Por Briana Bombana.
Que Jair Messias Bolsonaro no está sabiendo gestionar muy bien la situación de la COVID-19 no es novedad para nadie. Si el mandatario máximo de Brasil no está preocupado en salvar vidas, el retraso de esta enfermedad en llegar al país más grande de Sudamérica cuando Europa ya estaba con su cotidiano patas arriba poco pudo hacer para evitar que se convirtiera en el epicentro actual de la pandemia. El rango de explicaciones sobre esta realidad es diverso, abarcando desde cuestiones políticas anteriores al ascenso de aquél-que-no-debe-ser-nombrado al puesto más alto e importante de su país hasta recomendaciones puntuales actuales respecto a las actividades permitidas y a los productos a utilizar ante la situación que se nos presenta.
En los últimos días, en particular, una de estas recomendaciones ha recibido mucho destaque: la publicidad y la autorización por parte del Gobierno Federal de Brasil para el uso de la cloroquina, tanto para la sanidad pública como privada. ¿La razón para tanto destaque? Es que la recomendaban en la misma semana en que una de las revistas más importantes de medicina a nivel internacional – theLancet – publicaba un extenso estudio descalificando el uso de dicha sustancia como medida eficaz para tratar los infectados del coronavirus, si bien útil para el tratamiento de otras enfermedades como la malaria. En otras palabras, emplear la cloroquina no solo no estará ayudando el tratamiento del coronavirus, bien como lo empeora; y que, en el sistema público de salud, acaba siendo financiada por los impuestos de todes les contribuyentes.

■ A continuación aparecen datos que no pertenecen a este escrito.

(* ===== verification/TcpipSpec.v ===== *)
(** * The timers of the network stack are kept

    The list of Timers.v as a schedule of absolute times, and the thread of
    Tcpip.v over the kernel of SysArchSpec.v: the pool of timeouts never runs
    dry, no timer is ever lost, and none runs early. *)

From stdpp Require Import gmap functions.
From S2P Require Import Prelude Prog SysArch SysArchSpec Timers Tcpip.

(** ** The list as a schedule *)

Definition entry : Type := Z * (option sys_timeout_handler * Z).

(** When each timeout is due, [off] being the time at the head of the list. *)
Fixpoint due (off : Z) (l : list sys_timeo) : list entry :=
  match l with
  | [] => []
  | t :: l => (off + time t, (h t, arg t)) :: due (off + time t) l
  end.

(** A timeout comes after those that are due at the same time. *)
Fixpoint scheduled (x : entry) (s : list entry) : list entry :=
  match s with
  | [] => [x]
  | y :: s => if x.1 <? y.1 then x :: y :: s else y :: scheduled x s
  end.

Definition ascending (l : list sys_timeo) : Prop := Forall (fun t => 0 <= time t < 2 ^ 32) l.

Lemma u32_sub a b : 0 <= b <= a -> a < 2 ^ 32 -> u32 (a - b) = a - b.
Proof. intros Hb Ha. apply Z.mod_small. lia. Qed.

Lemma insert_after_due n l off : 0 <= time n < 2 ^ 32 -> ascending l ->
  match l with [] => False | t :: _ => time t <= time n end ->
  due off (insert_after n l) = scheduled (off + time n, (h n, arg n)) (due off l) /\
  ascending (insert_after n l).
Proof.
  revert n off. induction l as [|t l IH]; intros n off Hn Ha Ht; [done|].
  apply list.Forall_cons in Ha as [Ht0 Ha]. cbn [insert_after due scheduled fst].
  rewrite (proj2 (Z.ltb_ge _ _)) by lia. rewrite u32_sub by lia. cbn [with_time time].
  destruct l as [|t' l]; cbn [due scheduled h arg block fst with_time time].
  - replace (off + time t + (time n - time t)) with (off + time n) by lia. split; [done|].
    repeat constructor; simpl; lia.
  - pose proof Ha as Ha'. apply list.Forall_cons in Ha' as [Ht0' Ha'].
    destruct (Z.ltb_spec (time n - time t) (time t')) as [Hlt|Hge].
    + rewrite (proj2 (Z.ltb_lt _ _)) by lia. rewrite u32_sub by lia. cbn [due with_time time h arg].
      replace (off + time t + (time n - time t) + (time t' - (time n - time t))) with (off + time t + time t') by lia.
      replace (off + time t + (time n - time t)) with (off + time n) by lia.
      split; [done|]. constructor; [done|]. constructor; [simpl; lia|]. constructor; [simpl; lia|done].
    + destruct (IH (with_time n (time n - time t)) (off + time t)) as [Hd Hi]; [simpl; lia|done|done|].
      cbn [due with_time time h arg] in *. rewrite Hd. split; [|by constructor].
      f_equal. by replace (off + time t + (time n - time t)) with (off + time n) by lia.
Qed.

(** [sys_timeout] puts a timeout at its place in the schedule. *)
Lemma insert_timeout_due n l off : 0 <= time n < 2 ^ 32 -> ascending l ->
  due off (insert_timeout n l) = scheduled (off + time n, (h n, arg n)) (due off l) /\
  ascending (insert_timeout n l).
Proof.
  intros Hn Ha. destruct l as [|t l]; [split; [done|by constructor]|]. cbn [insert_timeout].
  destruct (Z.ltb_spec (time n) (time t)) as [Hlt|Hge]; [|by apply insert_after_due].
  apply list.Forall_cons in Ha as [Ht0 Ha]. rewrite u32_sub by lia. cbn [due with_time time h arg scheduled fst].
  rewrite (proj2 (Z.ltb_lt _ _)) by lia. replace (off + time n + (time t - time n)) with (off + time t) by lia.
  split; [done|]. constructor; [done|]. constructor; [simpl; lia|done].
Qed.

Lemma insert_timeout_blocks n l : map block (insert_timeout n l) ≡ₚ block n :: map block l.
Proof.
  destruct l as [|t l]; [done|]. cbn [insert_timeout]. destruct (time n <? time t); [done|].
  revert n t. induction l as [|t' l IH]; intros n t; [apply Permutation_swap|]. cbn [insert_after].
  case_match; [apply Permutation_swap|]. cbn [map]. rewrite (Permutation_swap (block t)). apply perm_skip.
  apply (IH (with_time n _)).
Qed.

(** [sys_untimeout] takes the first match out of the schedule and leaves the
    times of the others. *)
Fixpoint unscheduled (x : option sys_timeout_handler * Z) (s : list entry) : list entry :=
  match s with
  | [] => []
  | y :: s => if bool_decide (y.2 = x) then s else y :: unscheduled x s
  end.

Lemma unlink_due f a l off : ascending l -> Forall (fun e : entry => e.1 < 2 ^ 32) (due 0 l) ->
  due off (unlink f a l).2 = unscheduled (f, a) (due off l) /\ ascending (unlink f a l).2.
Proof.
  intros Ha Hb. assert (exists o, 0 <= o /\ Forall (fun e : entry => e.1 < 2 ^ 32) (due o l)) as (o & Ho & Hb')
    by (exists 0; split; [lia|done]). clear Hb.
  revert off o Ho Hb'. induction l as [|t l IH]; intros off o Ho Hb; [by split|].
  apply list.Forall_cons in Ha as [Ht0 Ha]. cbn [due] in Hb. apply list.Forall_cons in Hb as [Hb1 Hb].
  cbn [unlink due unscheduled snd].
  assert (bool_decide (h t = f) && (arg t =? a) = bool_decide ((h t, arg t) = (f, a))) as ->.
  { apply eq_true_iff_eq. rewrite andb_true_iff, !bool_decide_eq_true, Z.eqb_eq. split; [by intros [-> ->]|by intros [= -> ->]]. }
  case_bool_decide as Hm; cbn [snd].
  - destruct l as [|t' l]; [by split|]. cbn [due] in *. apply list.Forall_cons in Ha as [Ht0' Ha].
    apply list.Forall_cons in Hb as [Hb2 Hb]. cbn [fst] in *. unfold u32. rewrite Z.mod_small by lia.
    cbn [with_time time h arg]. replace (off + (time t' + time t)) with (off + time t + time t') by lia.
    split; [done|]. constructor; [simpl; lia|done].
  - destruct (unlink f a l) as [b l'] eqn:Hu. cbn [snd due] in *.
    destruct (IH Ha (off + time t) (o + time t)) as [Hd Hi]; [lia|done|]. rewrite Hd. split; [done|by constructor].
Qed.

(** ** The stack and its clock

    The calls of the thread: the kernel's, and those of the stack. *)
Inductive stkop :=
| SKern (e : kernop)
| SMalloc
| SFree (b : Z)
| STimer (h : sys_timeout_handler)
| SPcbs
| SMsgMalloc
| SMsgFree (msg : Z)
| SLoad (msg : Z)
| SStore (msg : Z) (m : tcpip_msg)
| SWord (a : Z)
| SCall (f a : Z)
| SModule (m : lwip_module).

Definition stk_ans (e : stkop) : Type :=
  match e with
  | SKern e => kern_ans e
  | SMalloc | SMsgMalloc => option Z
  | STimer _ | SCall _ _ => list request
  | SPcbs => bool
  | SLoad _ => tcpip_msg
  | SWord _ => Z
  | _ => unit
  end.

Definition stk : Sig := {| op := stkop; ans := stk_ans |}.

#[export] Instance stk_kernel : Kernel stk := {|
  xQueueCreate n := @trigger stk (SKern (KCreate n));
  vQueueDelete q := @trigger stk (SKern (KDelete q));
  xQueueSend q m t := @trigger stk (SKern (KSend q m t));
  xQueueReceive q t := @trigger stk (SKern (KReceive q t));
  vSemaphoreCreateBinary := @trigger stk (SKern KSemCreate);
  xSemaphoreTake s t := @trigger stk (SKern (KTake s t));
  xSemaphoreGive s := @trigger stk (SKern (KGive s));
  xTaskGetTickCount := @trigger stk (SKern KTicks);
  xTaskCreate _ _ st p := @trigger stk (SKern (KTask st p));
  vPortEnterCritical := @trigger stk (SKern (KCritical true));
  vPortExitCritical := @trigger stk (SKern (KCritical false));
  load_stats := @trigger stk (SKern KLoadStats);
  store_stats s := @trigger stk (SKern (KStoreStats s));
  load_threads := @trigger stk (SKern KLoadThreads);
  store_threads t := @trigger stk (SKern (KStoreThreads t))
|}.

#[export] Instance stk_stack : Stack stk := {|
  memp_malloc_timeout := @trigger stk SMalloc;
  memp_free_timeout b := @trigger stk (SFree b);
  tcp_tmr := @trigger stk (STimer tcpip_tcp_timer);
  ip_reass_tmr := @trigger stk (STimer ip_reass_timer);
  etharp_tmr := @trigger stk (STimer arp_timer);
  dhcp_coarse_tmr := @trigger stk (STimer dhcp_timer_coarse);
  dhcp_fine_tmr := @trigger stk (STimer dhcp_timer_fine);
  call_handler f a := @trigger stk (STimer (handler_at f));
  tcp_pcbs := @trigger stk SPcbs
|}.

Mientras tanto, en los camerinos, el ministro brasileño de medio ambiente – Ricardo Salles – venía y viene utilizando todas las polémicas alrededor del virus en cuestión, incluida la discusión acerca de la cloroquina, como oportunidad para aprobar modificaciones pensadas para flexibilizar la legislación ambiental brasileña. ¡Y ojalá eso fuera una interpretación personal mía de sus acciones! Pero el propio Ricardo en una reunión ministerial que se hizo pública, realizada el día 22 de abril, afirmó que “se necesita tener un esfuerzo nuestro aquí mientras estamos en ese momento de tranquilidad respecto a la cobertura de la prensa…. para ir cambiando todo el reglamento y simplificando normas” referidas a la protección del medio ambiente. No es por menos que, en contramano de lo que se ha estado observando a nivel mundial en el contexto de la pandemia, Brasil viene aumentando las emisiones de los gases del efecto invernadero este año como resultado de la deforestación.
Teniendo ese panorama en cuenta, creo que no es exageración afirmar que el conjunto de ese gobierno no sólo no está preocupado en salvar vidas humanas, pero tampoco y menos las de otras especies. Preocupades, en cambio, nos sentimos nosotres que vemos los efectos inmediatos de sus acciones en los números actuales de casos fatales en Brasil y, a medio y largo plazo, nos planteamos el grado de extensión de los efectos de sus políticas genocidas y ecocidas [1] en todos las esferas. Especialmente, en la esfera medioambiental, la misma cloroquina acaba por convertirse en un ejemplo emblemático, mismo cuándo desde un punto de vista muy antropocéntrico. Es decir, dado que el origen de ese compuesto adviene de una planta sudamericana llamada Cinchonaofficinalisy teniendo en cuenta las cada vez más altas tasas de deforestación, surge la pregunta: ¿cuántas cloroquinas, sean ellas para el tratamiento de la malaria, de la COVID-19 o de lo que tengamos todavía que afrontar en el futuro, estaremos dejando de descubrir con la destrucción de tantas especies?
[1] En el libro “Um nouveau droit pour la Terra. Pour em finir avec l’écocide” (2016), Valérie Cabanes defiende que el ecocidio – entendido como la destrucción de nuestra casa común: la Tierra – debería ser incluido en la lista de crímenes a ser juzgados por el tribunal penal internacional, tal y como ocurre con el genocidio.